--- EXERCISE DATA ---

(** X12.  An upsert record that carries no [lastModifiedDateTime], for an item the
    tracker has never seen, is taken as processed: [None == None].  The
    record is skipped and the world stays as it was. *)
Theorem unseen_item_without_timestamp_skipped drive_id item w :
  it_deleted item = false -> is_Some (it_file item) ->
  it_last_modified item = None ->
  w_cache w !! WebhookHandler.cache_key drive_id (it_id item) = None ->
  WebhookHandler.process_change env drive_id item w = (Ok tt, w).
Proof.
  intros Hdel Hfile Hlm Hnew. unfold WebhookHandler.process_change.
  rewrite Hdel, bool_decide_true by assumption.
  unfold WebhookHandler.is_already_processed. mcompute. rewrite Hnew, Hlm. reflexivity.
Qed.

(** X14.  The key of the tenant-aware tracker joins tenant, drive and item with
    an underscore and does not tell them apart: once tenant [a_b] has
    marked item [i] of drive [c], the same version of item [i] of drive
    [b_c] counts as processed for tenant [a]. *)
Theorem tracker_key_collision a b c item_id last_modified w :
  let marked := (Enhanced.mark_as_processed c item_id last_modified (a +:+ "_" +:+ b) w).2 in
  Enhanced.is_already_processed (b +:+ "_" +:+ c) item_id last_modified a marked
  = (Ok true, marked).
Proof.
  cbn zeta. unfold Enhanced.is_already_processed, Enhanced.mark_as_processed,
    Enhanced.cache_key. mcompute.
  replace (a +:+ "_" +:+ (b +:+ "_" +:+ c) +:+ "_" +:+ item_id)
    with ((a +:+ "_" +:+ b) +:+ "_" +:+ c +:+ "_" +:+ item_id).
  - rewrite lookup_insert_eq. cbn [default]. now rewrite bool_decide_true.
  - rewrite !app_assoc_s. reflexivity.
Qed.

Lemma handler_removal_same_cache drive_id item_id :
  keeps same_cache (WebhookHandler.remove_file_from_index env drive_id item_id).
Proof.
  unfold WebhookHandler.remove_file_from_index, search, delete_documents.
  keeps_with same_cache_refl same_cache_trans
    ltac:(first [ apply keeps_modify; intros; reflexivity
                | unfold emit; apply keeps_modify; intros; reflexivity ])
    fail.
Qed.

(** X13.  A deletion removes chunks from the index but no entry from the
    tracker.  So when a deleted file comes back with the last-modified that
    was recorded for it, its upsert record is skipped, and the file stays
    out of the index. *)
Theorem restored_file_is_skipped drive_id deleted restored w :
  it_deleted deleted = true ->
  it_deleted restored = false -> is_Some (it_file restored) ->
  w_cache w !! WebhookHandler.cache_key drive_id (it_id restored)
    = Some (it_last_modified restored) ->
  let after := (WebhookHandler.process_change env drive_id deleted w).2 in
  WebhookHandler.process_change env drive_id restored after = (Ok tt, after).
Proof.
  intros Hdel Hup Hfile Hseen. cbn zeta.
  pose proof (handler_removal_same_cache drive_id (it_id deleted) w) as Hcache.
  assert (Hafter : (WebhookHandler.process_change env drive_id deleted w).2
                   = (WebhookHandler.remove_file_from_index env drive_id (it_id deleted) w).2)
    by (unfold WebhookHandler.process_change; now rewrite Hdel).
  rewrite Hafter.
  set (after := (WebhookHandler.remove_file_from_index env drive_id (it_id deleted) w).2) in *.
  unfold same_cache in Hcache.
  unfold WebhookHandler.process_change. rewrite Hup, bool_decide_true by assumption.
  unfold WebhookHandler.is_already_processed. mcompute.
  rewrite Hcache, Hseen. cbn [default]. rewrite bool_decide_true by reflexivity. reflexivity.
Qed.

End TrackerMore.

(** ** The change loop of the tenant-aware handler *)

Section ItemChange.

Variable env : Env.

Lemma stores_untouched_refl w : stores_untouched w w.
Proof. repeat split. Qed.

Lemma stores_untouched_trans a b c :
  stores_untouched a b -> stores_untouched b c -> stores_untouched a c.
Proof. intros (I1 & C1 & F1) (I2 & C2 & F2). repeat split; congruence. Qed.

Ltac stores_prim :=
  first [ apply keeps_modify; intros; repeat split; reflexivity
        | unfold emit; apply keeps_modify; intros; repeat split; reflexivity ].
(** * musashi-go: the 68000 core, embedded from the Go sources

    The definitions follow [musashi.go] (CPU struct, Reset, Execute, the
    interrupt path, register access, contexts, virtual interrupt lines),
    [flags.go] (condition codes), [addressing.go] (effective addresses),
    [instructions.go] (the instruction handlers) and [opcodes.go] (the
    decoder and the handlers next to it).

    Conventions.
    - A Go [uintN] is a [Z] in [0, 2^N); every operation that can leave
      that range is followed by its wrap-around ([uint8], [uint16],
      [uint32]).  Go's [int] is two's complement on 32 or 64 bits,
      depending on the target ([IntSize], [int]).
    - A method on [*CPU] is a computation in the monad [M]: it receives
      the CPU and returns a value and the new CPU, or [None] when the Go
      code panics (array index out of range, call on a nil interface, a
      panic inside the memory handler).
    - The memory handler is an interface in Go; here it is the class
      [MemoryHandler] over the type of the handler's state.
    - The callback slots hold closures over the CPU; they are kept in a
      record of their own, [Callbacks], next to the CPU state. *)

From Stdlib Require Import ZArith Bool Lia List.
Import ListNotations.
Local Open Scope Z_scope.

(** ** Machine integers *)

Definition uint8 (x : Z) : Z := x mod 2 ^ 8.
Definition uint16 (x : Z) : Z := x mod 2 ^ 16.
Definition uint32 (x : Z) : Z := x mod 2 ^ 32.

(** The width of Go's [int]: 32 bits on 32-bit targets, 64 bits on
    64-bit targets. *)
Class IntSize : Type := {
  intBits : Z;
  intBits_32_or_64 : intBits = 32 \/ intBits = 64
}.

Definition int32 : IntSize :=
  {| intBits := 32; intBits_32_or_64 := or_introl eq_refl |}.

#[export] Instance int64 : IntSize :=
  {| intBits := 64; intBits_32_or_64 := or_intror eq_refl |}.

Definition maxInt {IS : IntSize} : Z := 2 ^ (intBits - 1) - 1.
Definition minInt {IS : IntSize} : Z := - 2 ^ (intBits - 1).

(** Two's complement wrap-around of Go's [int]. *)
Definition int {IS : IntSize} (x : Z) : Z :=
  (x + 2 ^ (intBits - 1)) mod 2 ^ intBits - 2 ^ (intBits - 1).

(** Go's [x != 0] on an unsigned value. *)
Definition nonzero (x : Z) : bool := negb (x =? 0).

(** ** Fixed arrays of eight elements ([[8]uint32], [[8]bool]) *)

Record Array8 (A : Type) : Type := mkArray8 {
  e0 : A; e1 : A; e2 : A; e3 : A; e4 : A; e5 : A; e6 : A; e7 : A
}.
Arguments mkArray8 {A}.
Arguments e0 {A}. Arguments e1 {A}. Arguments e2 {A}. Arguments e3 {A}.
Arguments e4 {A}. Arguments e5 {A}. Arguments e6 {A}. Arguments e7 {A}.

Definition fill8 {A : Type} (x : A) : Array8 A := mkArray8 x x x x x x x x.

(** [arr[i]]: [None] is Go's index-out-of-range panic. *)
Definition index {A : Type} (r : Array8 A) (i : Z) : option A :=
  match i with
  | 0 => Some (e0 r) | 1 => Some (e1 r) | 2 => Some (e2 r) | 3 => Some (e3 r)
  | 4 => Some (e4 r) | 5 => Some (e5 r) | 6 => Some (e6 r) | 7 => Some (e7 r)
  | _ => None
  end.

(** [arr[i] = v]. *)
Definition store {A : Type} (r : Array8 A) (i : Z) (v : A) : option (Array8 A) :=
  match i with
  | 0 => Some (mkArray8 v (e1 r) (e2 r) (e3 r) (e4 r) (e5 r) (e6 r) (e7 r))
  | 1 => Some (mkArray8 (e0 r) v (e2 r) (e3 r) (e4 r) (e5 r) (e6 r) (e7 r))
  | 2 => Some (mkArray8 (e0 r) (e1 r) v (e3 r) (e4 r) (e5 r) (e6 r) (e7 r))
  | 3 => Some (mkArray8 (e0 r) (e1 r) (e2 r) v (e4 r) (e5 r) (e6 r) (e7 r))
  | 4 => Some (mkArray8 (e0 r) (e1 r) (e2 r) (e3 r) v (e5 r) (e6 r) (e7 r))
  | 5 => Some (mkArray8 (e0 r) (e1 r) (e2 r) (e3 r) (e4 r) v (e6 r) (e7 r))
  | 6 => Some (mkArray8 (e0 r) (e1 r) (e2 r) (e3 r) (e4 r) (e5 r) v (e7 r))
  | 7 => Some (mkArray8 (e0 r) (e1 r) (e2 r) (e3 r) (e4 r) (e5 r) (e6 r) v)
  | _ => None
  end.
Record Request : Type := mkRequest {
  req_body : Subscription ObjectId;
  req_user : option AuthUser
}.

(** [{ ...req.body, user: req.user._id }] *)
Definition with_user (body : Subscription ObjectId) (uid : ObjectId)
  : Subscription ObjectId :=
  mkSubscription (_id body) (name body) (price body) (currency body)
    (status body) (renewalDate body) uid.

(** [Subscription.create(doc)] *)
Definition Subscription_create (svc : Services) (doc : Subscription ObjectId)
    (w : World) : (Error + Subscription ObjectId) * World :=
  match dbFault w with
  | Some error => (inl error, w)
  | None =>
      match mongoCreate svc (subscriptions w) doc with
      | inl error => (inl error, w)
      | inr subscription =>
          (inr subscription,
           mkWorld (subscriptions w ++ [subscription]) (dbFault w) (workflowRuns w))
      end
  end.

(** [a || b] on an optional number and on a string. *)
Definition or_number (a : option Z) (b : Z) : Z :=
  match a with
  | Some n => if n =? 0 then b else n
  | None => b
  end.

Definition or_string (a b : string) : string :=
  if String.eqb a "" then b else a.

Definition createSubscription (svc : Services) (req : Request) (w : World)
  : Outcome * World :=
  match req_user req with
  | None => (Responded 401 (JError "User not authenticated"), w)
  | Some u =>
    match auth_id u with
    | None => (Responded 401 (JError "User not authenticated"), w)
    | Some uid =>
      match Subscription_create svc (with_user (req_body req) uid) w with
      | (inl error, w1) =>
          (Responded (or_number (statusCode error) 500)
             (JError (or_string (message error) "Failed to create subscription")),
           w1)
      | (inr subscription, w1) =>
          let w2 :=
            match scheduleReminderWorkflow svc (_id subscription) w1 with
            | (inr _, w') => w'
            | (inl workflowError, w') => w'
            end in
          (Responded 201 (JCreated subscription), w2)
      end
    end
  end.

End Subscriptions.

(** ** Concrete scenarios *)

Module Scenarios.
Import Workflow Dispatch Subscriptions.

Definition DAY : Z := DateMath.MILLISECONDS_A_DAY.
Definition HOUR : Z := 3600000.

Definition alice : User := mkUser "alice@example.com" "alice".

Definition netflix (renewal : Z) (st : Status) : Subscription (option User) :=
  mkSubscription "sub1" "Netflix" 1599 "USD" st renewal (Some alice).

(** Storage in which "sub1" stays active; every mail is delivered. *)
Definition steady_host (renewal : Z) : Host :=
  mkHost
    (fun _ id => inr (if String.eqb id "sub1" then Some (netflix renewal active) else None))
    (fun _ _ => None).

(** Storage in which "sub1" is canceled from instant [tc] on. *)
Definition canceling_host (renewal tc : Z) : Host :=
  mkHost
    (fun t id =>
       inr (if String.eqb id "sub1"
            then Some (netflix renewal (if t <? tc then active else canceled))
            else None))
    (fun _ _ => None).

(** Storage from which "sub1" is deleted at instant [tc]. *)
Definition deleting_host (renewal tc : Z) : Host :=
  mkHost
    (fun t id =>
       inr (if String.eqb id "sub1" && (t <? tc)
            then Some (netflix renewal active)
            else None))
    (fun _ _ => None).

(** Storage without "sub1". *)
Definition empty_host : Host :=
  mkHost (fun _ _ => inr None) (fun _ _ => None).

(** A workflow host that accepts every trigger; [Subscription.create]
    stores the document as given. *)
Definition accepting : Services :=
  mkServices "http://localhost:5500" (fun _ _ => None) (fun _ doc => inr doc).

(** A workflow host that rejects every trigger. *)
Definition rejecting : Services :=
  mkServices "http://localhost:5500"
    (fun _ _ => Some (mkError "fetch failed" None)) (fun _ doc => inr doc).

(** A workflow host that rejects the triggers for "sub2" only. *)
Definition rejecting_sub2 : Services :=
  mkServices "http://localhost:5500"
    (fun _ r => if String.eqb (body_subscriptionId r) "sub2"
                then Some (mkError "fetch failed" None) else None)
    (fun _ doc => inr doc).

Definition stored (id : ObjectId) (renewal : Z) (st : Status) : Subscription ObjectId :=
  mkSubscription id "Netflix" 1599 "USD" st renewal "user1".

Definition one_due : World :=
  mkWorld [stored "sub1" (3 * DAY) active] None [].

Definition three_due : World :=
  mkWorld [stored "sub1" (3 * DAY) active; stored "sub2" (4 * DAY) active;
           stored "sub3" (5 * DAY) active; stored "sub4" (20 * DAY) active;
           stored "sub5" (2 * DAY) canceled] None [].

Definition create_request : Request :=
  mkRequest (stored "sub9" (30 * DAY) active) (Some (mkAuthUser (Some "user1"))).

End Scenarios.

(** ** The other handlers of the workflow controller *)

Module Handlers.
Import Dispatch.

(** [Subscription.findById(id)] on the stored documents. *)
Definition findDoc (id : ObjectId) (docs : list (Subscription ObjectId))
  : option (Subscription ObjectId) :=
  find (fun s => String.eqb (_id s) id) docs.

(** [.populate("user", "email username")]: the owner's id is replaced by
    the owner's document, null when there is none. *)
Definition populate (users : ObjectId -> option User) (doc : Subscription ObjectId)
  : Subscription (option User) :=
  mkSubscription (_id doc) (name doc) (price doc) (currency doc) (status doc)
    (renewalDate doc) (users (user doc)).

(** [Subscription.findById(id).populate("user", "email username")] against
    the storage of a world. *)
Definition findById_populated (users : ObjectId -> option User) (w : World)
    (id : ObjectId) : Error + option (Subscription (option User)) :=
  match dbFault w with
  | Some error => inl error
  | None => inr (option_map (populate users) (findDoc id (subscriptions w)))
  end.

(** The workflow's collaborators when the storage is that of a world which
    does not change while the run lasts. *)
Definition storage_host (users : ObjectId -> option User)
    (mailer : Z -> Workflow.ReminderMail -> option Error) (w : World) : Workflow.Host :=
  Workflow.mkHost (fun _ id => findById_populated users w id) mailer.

---

TASK REQUIREMENTS - With the line that has "then Some (mkError" as the first and the line that has "active] None []." as the last, repeat exactly that run of lines above and no more.

OUTPUT OF THE EXERCISE -
                then Some (mkError "fetch failed" None) else None)
    (fun _ doc => inr doc).

Definition stored (id : ObjectId) (renewal : Z) (st : Status) : Subscription ObjectId :=
  mkSubscription id "Netflix" 1599 "USD" st renewal "user1".

Definition one_due : World :=
  mkWorld [stored "sub1" (3 * DAY) active] None [].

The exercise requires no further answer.